U.S. Global Mental Health Alliance Statement of Principles for Global Mental Health Programming

Preamble

This document is a statement of practice principles by U.S.-based organizations seeking to enhance mental health and psychosocial well-being in foreign assistance programming. 

Mental health is a neglected human rights issue. It is common for persons with mental health problems to have their rights restricted by discriminatory laws and societal practices, including inappropriate involuntary institutionalization for long periods. It is also common for mental health needs to go unaddressed because accessible mental health services are rare or non-existent compared with physical health services. Persons with mental health conditions constitute a marginalized group that warrants the same attention and consideration as other marginalized groups. Other commonly marginalized groups—including persons that identify as LGBTQIA+, youth, persons with disabilities, and Indigenous populations—tend to have higher rates of mental health problems due to their experiences of discrimination, racism, power inequities, and oppression. These needs are exacerbated in fragile contexts. 

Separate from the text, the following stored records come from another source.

(* ===== verification/Fsm.v ===== *)
(** The replicated state machine (src/pkg/kvfsm): log-entry framing
    (fsm_encoding.go), list caps, group names, command specs and the command
    ACL (fsm_acl.go), cascading deletes (fsm_cascade.go) and [Apply] (fsm.go).

    [Apply] returns an [ApplyResult]; [Ret v] stands for
    [ApplyResult{Value: v}] and [Fail e] for [ApplyResult{Err: e}]. *)

From S2P Require Import Prelude Store StoreLogic SystemKeys Payloads LogRecord Txn.
#[local] Open Scope Z_scope.

(** * Log-entry framing *)

Definition OpSet : byte := Byte.x01.
Definition OpDel : byte := Byte.x02.
Definition OpConfirm : byte := Byte.x03.
Definition OpCascadeDelete : byte := Byte.x04.
Definition OpConsumeInvite : byte := Byte.x05.
Definition OpConsumeExecInvite : byte := Byte.x06.
Definition OpAppendCommandRequest : byte := Byte.x07.
Definition OpTxn : byte := Byte.x08.

(** [PutUint32(buf, uint32(n))] keeps the low 32 bits. *)
Definition EncodeCommand (op : byte) (key value : bytes) : bytes :=
  [op] ++ be_bytes 4 (u32 (blen key)) ++ key ++ be_bytes 4 (u32 (blen value)) ++ value.

Definition decodeCommand (data : bytes) : gores (byte * bytes * bytes) :=
  if blen data <? 5 then Fail (Errorf "kvfsm: command too short") else
  op ← idx data 0;
  klen ← read_be data 1 5;
  rest ← slice_from data 5;
  if u32 (blen rest) <? klen then Fail (Errorf "kvfsm: truncated key") else
  key ← slice data 5 (5 + klen);
  let off := 5 + klen in
  rest ← slice_from data off;
  if blen rest <? 4 then Fail (Errorf "kvfsm: missing value length") else
  vlen ← read_be data off (off + 4);
  let off := off + 4 in
  rest ← slice_from data off;
  if u32 (blen rest) <? vlen then Fail (Errorf "kvfsm: truncated value") else
  value ← slice data off (off + vlen);
  Ret (op, key, value).

(** * Validation and access control *)

Definition maxSystemListEntries : Z := 65000.

Definition systemListLimits (kind : byte) : option Z :=
  if byte_eqb kind KindGroup then Some 200
  else if byte_eqb kind KindCommand then Some 2000
  else if byte_eqb kind KindBootstrapNode then Some 50
  else None.

Definition systemKeyPrefixLen : Z := 3.

(** The guards [len(key) < systemKeyPrefixLen || key[0] != SystemKeyPrefix], negated, ... *)
Definition isSystemKey (key : bytes) : gores bool :=
  if blen key <? systemKeyPrefixLen then Ret false else
  k0 ← idx key 0; Ret (byte_eqb k0 SystemKeyPrefix).

(** ... and with [|| key[1] != kind]. *)
Definition isSystemKeyOf (kind : byte) (key : bytes) : gores bool :=
  sys ← isSystemKey key;
  if (sys : bool) then k1 ← idx key 1; Ret (byte_eqb k1 kind) else Ret false.

Section Validation.
Context (s : Accessor).

Definition checkSystemListCap (key : bytes) : M unit :=
  sys ← liftG (isSystemKey key);
  if negb sys then mret tt else
  existing ← lookup_key s key;
  match existing with
  | Some _ => mret tt
  | None =>
    prefix ← liftG (slice key 0 systemKeyPrefixLen);
    kind ← liftG (idx key 1);
    let limit := default maxSystemListEntries (systemListLimits kind) in
    count ← countPrefix s prefix;
    if limit <=? count then liftG (Fail (Errorf "kvfsm: system list %x is at capacity (%d entries)"))
    else mret tt
  end.

(** The loop of [checkGroupNameUnique] over the listed groups. *)
Fixpoint noOtherGroupNamed (key name : bytes) (matches : list row) : gores unit :=
  match matches with
  | [] => Ret tt
  | (k, v) :: matches' =>
    if bytes_eqb k key then noOtherGroupNamed key name matches' else
    '(existingName, _) ← DecodeGroupPayload v;
    if bytes_eqb existingName name then Fail (Errorf "kvfsm: group name %q already used by another group")
    else noOtherGroupNamed key name matches'
  end.

Definition checkGroupNameUnique (key value : bytes) : M unit :=
  isGroup ← liftG (isSystemKeyOf KindGroup key);
  if negb isGroup then mret tt else
  '(name, _) ← liftG (DecodeGroupPayload value);
  let '(lo, hi) := GroupKeyBounds in
  matches ← scanRange s lo hi 0;
  liftG (noOtherGroupNamed key name matches).

(** What to store once the previous record is known. *)
Definition mergeSpec (value existing : bytes) : gores bytes :=
  match DecodeCommandPayloadSpec existing with
  | Panic => Panic
  | Fail _ => Ret value
  | Ret oldSpec =>
    let oldSpec := default [] oldSpec in
    if blen oldSpec =? 0 then Ret value else
    '(name, peerID) ← wrap_err "kvfsm: command spec: decode incoming: %w" (DecodeCommandPayload value);
    wrap_err "kvfsm: command spec: re-encode: %w" (EncodeCommandPayloadWithSpec name peerID oldSpec)
  end.

Definition preserveCommandSpec (key value : bytes) : M bytes :=
  isCommand ← liftG (isSystemKeyOf KindCommand key);
  if negb isCommand then mret value else
  spec ← liftG (wrap_err "kvfsm: command spec: %w" (DecodeCommandPayloadSpec value));
  match spec with
  | Some _ => mret value
  | None =>
    existing ← wrapM "kvfsm: command spec: read existing: %w" (lookup_key s key);
    match existing with
    | None => mret value
    | Some existing => liftG (mergeSpec value existing)
    end
  end.

(** [if v, err := s.Get(GroupKey(id)); err == nil { if _, public, err := Decode(v); err == nil && public ...] *)
Definition isPublicGroup (groupID : bytes) : M bool :=
  r ← try (get s (GroupKey groupID));
  match r with
  | inr _ => mret false
  | inl groupValue =>
    match DecodeGroupPayload groupValue with
    | Ret (_, public) => mret public
    | Fail _ => mret false
    | Panic => liftG Panic
    end
  end.

Fixpoint anyGroupPermits (peerID : bytes) (matches : list row) : M bool :=
  match matches with
  | [] => mret false
  | (k, _) :: matches' =>
    '(_, groupID) ← liftG (ParseGroupCommandKey k);
    public ← isPublicGroup groupID;
    if (public : bool) then mret true else
    peerGroupKey ← liftG (PeerGroupKey peerID groupID);
    member ← hasKey s peerGroupKey;
    if (member : bool) then mret true else anyGroupPermits peerID matches'
  end.

Definition IsPermittedForCommand (commandID peerID : bytes) : M bool :=
  prefix ← liftG (GroupCommandKey commandID []);
  matches ← scanPrefix s prefix 0;
  anyGroupPermits peerID matches.

Definition grantChannelRelayAccess (peerID : bytes) : M unit :=
  foreach [ReservedGroupChannel; ReservedGroupRelay] (fun groupID =>
    key ← liftG (PeerGroupKey peerID groupID);
    set s key []).

(** * Cascading deletes *)

Definition deleteRelationsByGroupID (prefix groupID : bytes) (parse : bytes -> gores (bytes * bytes)) : M unit :=
  matches ← scanPrefix s prefix 0;
  foreach matches (fun m : row =>
    '(_, matchGroupID) ← liftG (parse m.1);
    if negb (bytes_eqb matchGroupID groupID) then mret tt else del s m.1).

Definition applyCascadeDelete (key : bytes) : M unit :=
  sys ← liftG (isSystemKey key);
  if negb sys then liftG (Fail (Errorf "kvfsm: cascade delete: not a system key")) else
  kind ← liftG (idx key 1);
  if byte_eqb kind KindCommand then
    commandID ← liftG (slice_from key systemKeyPrefixLen);
    prefix ← liftG (GroupCommandKey commandID []);
    matches ← scanPrefix s prefix 0;
    _ ← foreach matches (fun m : row => del s m.1);
    del s key
  else if byte_eqb kind KindGroup then
    groupID ← liftG (slice_from key systemKeyPrefixLen);
    _ ← deleteRelationsByGroupID AllGroupCommandsPrefix groupID ParseGroupCommandKey;
    _ ← deleteRelationsByGroupID AllPeerGroupsPrefix groupID ParsePeerGroupKey;
    del s key
  else liftG (Fail (Errorf "kvfsm: cascade delete: unsupported kind %d")).
End Validation.

(** * Apply *)

(** The fields of [raft.Log] that [Apply] reads; [AppendedAt] in Unix seconds. *)
Record Log : Type := mkLog {
  Data : bytes;
  AppendedAt : Z;
}.

(** Calls whose [ApplyResult] carries only an error. *)
Definition noValue (m : M unit) : M bytes := _ ← m; mret [].

Definition applySet (key value : bytes) : M bytes :=
  _ ← checkSystemListCap Store key;
  _ ← checkGroupNameUnique Store key value;
  value' ← preserveCommandSpec Store key value;
  noValue (set Store key value').

Definition applyDel (key : bytes) : M bytes := noValue (del Store key).

Definition applyConfirm (key value : bytes) : M bytes :=
  v ← wrapM "kvfsm: confirm: no pending record at key: %w" (get Store key);
  _ ← checkSystemListCap Store value;
  noValue (WithTx (_ ← set Tx value v; del Tx key)).

Definition applyCascade (key : bytes) : M bytes := noValue (WithTx (applyCascadeDelete Tx key)).

Definition applyConsumeInvite (key : bytes) : M bytes :=
  v ← wrapM "kvfsm: consume invite: no such invite: %w" (get Store key);
  _ ← del Store key;
  mret v.

(** [expiresAtUnix != 0 && uint64(l.AppendedAt.Unix()) >= expiresAtUnix] *)
Definition expired (expiresAtUnix appendedAt : Z) : bool :=
  negb (expiresAtUnix =? 0) && (expiresAtUnix <=? u64 appendedAt).

Definition applyConsumeExecInvite (appendedAt : Z) (key value : bytes) : M bytes :=
  v ← wrapM "kvfsm: consume exec invite: no such invite: %w" (get Store key);
  '(commandID, _, expiresAtUnix) ←
    liftG (wrap_err "kvfsm: consume exec invite: decode record: %w" (DecodeExecInviteRecord v));
  if expired expiresAtUnix appendedAt then
    _ ← del Store key;
    liftG (Fail (Errorf "kvfsm: consume exec invite: token expired"))
  else
  permitted ← wrapM "kvfsm: consume exec invite: acl check: %w" (IsPermittedForCommand Store commandID value);
  if negb (permitted : bool)
  then liftG (Fail (Errorf "kvfsm: consume exec invite: %s is not permitted for command %s")) else
  _ ← del Store key;
  mret v.

Definition writeCommandRequest (key recordValue commandID authorPeerID : bytes) : M unit :=
  _ ← set Tx key recordValue;
  if bytes_eqb commandID DefaultPublicCommandID
  then wrapM "kvfsm: grant channel/relay access to %s: %w" (grantChannelRelayAccess Tx authorPeerID)
  else mret tt.

Definition applyAppendCommandRequest (key value : bytes) : M bytes :=
  '(authorPeerID, recordValue) ←
    liftG (wrap_err "kvfsm: append command request: decode payload: %w" (DecodeCommandRequestApplyPayload value));
  '(kind, _, _) ← liftG (wrap_err "kvfsm: append command request: parse key: %w" (ParseKey key));
  match ParseCommandRequestLogKind kind with
  | None => liftG (Fail (Errorf "kvfsm: append command request: kind %q is not a command-request kind"))
  | Some commandID =>
    permitted ← wrapM "kvfsm: append command request: acl check: %w"
                  (IsPermittedForCommand Store commandID authorPeerID);
    if negb (permitted : bool)
    then liftG (Fail (Errorf "kvfsm: %s is not permitted to submit command %s")) else
    _ ← checkSystemListCap Store key;
    noValue (WithTx (writeCommandRequest key recordValue commandID authorPeerID))
  end.

(** The first loop of the transaction case. *)
Fixpoint validOps (ops : list TxnOpSpec) : gores unit :=
  match ops with
  | [] => Ret tt
  | op :: ops' =>
    if negb (ValidTxnOp (Op op)) then Fail (Errorf "kvfsm: txn: op %d has unknown kind %d") else validOps ops'
  end.

(** One precondition, against the committed table. *)
Definition checkCompare (op : TxnOpSpec) : M unit :=
  if negb (IsCompare op) then mret tt else
  current ← wrapM "kvfsm: txn: op %d: read key %q: %w" (lookup_key Store (Key op));
  if byte_eqb (Op op) TxnOpCompareAbsent then
    match current with
    | Some _ => liftG (Fail (Wrapf "%w: op %d: key %q exists" ErrCompareFailed))
    | None => mret tt
    end
  else
    match current with
    | None => liftG (Fail (Wrapf "%w: op %d: key %q does not exist" ErrCompareFailed))
    | Some v =>
      if bytes_eqb v (Value op) then mret tt
      else liftG (Fail (Wrapf "%w: op %d: key %q holds a different value" ErrCompareFailed))
    end.

(** One write, inside the transaction. *)
Definition writeOp (op : TxnOpSpec) : M unit :=
  if IsCompare op then mret tt else
  wrapM "kvfsm: txn: op on key %x: %w"
    (if byte_eqb (Op op) TxnOpSet then set Tx (Key op) (Value op) else del Tx (Key op)).

Definition applyTxn (value : bytes) : M bytes :=
  ops ← liftG (wrap_err "kvfsm: txn: decode payload: %w" (DecodeTxnPayload value));
  _ ← liftG (validOps ops);
  _ ← foreach ops checkCompare;
  noValue (WithTx (foreach ops writeOp)).

Definition Apply (l : Log) : M bytes :=
  '(op, key, value) ← liftG (decodeCommand (Data l));
  if byte_eqb op OpSet then applySet key value
  else if byte_eqb op OpDel then applyDel key
  else if byte_eqb op OpConfirm then applyConfirm key value
  else if byte_eqb op OpCascadeDelete then applyCascade key
  else if byte_eqb op OpConsumeInvite then applyConsumeInvite key
  else if byte_eqb op OpConsumeExecInvite then applyConsumeExecInvite (AppendedAt l) key value
  else if byte_eqb op OpAppendCommandRequest then applyAppendCommandRequest key value
  else if byte_eqb op OpTxn then applyTxn value
  else liftG (Fail (Errorf "kvfsm: unknown op %d")).
Definition specCascade (key : bytes) : spec unit := fun t =>
  guard (isSystemKey key) t (fun sys =>
  if negb sys then (t, Fail (Errorf "kvfsm: cascade delete: not a system key")) else
  guard (idx key 1) t (fun kind =>
  if byte_eqb kind KindCommand then
    guard (slice_from key systemKeyPrefixLen) t (fun commandID =>
    guard (GroupCommandKey commandID []) t (fun prefix =>
    (delete key (deleteKeys (select (in_prefix_range prefix) t) t), Ret tt)))
  else if byte_eqb kind KindGroup then
    guard (slice_from key systemKeyPrefixLen) t (fun groupID =>
    let '(t1, r1) := deleteMatching ParseGroupCommandKey groupID (select (in_prefix_range AllGroupCommandsPrefix) t) t in
    guard r1 t1 (fun _ =>
    let '(t2, r2) := deleteMatching ParsePeerGroupKey groupID (select (in_prefix_range AllPeerGroupsPrefix) t1) t1 in
    guard r2 t2 (fun _ => (delete key t2, Ret tt))))
  else (t, Fail (Errorf "kvfsm: cascade delete: unsupported kind %d")))).

Definition specConsumeInvite (key : bytes) : spec bytes := fun t =>
  match t !! key with
  | None => (t, Fail (Wrapf "kvfsm: consume invite: no such invite: %w" ErrNotFound))
  | Some v => (delete key t, Ret v)
  end.
(** One pass of a group cascade removes the relations of the group, no others. *)
Lemma group_pass_lookup kind prefix parse groupID t t' :
  prefix = SystemKey kind catalogStatusPlaceholder [] ->
  (forall a g, blen a <= 0xFFFF -> parse (relation_key kind a g) = Ret (a, g)) ->
  (forall k a g, prefix `prefix_of` k -> parse k = Ret (a, g) -> blen a <= 0xFFFF /\ k = relation_key kind a g) ->
  deleteMatching parse groupID (select (in_prefix_range prefix) t) t = (t', Ret tt) ->
  forall k, ((exists a, blen a <= 0xFFFF /\ k = relation_key kind a groupID) -> t' !! k = None) /\
            (~ (exists a, blen a <= 0xFFFF /\ k = relation_key kind a groupID) -> t' !! k = t !! k).
Proof.
  intros -> Hkey Hinv H k. destruct (deleteMatching_lookup _ _ _ _ _ H k) as [H1 H2]. split.
  - intros (a & Ha & ->). destruct (t !! relation_key kind a groupID) as [v|] eqn:E.
    + destruct H1 as (a' & g & Ep & ->).
      { apply select_keys. split; [by rewrite E|]. apply in_prefix_range_spec. unfold relation_key. by eexists. }
      rewrite Hkey in Ep by done. injection Ep as <- <-. by rewrite bytes_eqb_refl.
    + destruct (decide (relation_key kind a groupID ∈ (select (in_prefix_range (SystemKey kind catalogStatusPlaceholder [])) t).*1))
        as [[[x Hx] _]%select_keys|Hin]; [congruence|]. by rewrite H2.
  - intros Hno. destruct (decide (k ∈ (select (in_prefix_range (SystemKey kind catalogStatusPlaceholder [])) t).*1)) as [Hin|Hin];
      [|by apply H2].
    destruct (H1 Hin) as (a & g & Ep & ->). apply select_keys in Hin as [_ Hp].
    apply in_prefix_range_spec in Hp. destruct (Hinv _ _ _ Hp Ep) as [Ha ->].
    destruct (bytes_eqb g groupID) eqn:Eg; [|done]. apply bytes_eqb_true in Eg as ->. destruct Hno. eauto.
Qed.
End Cascade.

There are currently no widely accepted principles or guidelines for global mental health programming in the development and post-conflict environments adhered to by implementing organizations or funders. The most commonly used resources and guidelines on mental health programming in foreign assistance are those generated by the Inter-Agency Standing Committee and UNICEF’s Minimum Services Package2, which likewise focuses on humanitarian assistance. WHO and UNICEF have also produced global mental health resources encompassing both humanitarian response and development, focused on governments 3 which are the start of a growing body of work that specifically addresses the need for guidance on MHPSS in development settings. However, uptake by governments and aid organizations, while encouraging, has been slow and patchy. 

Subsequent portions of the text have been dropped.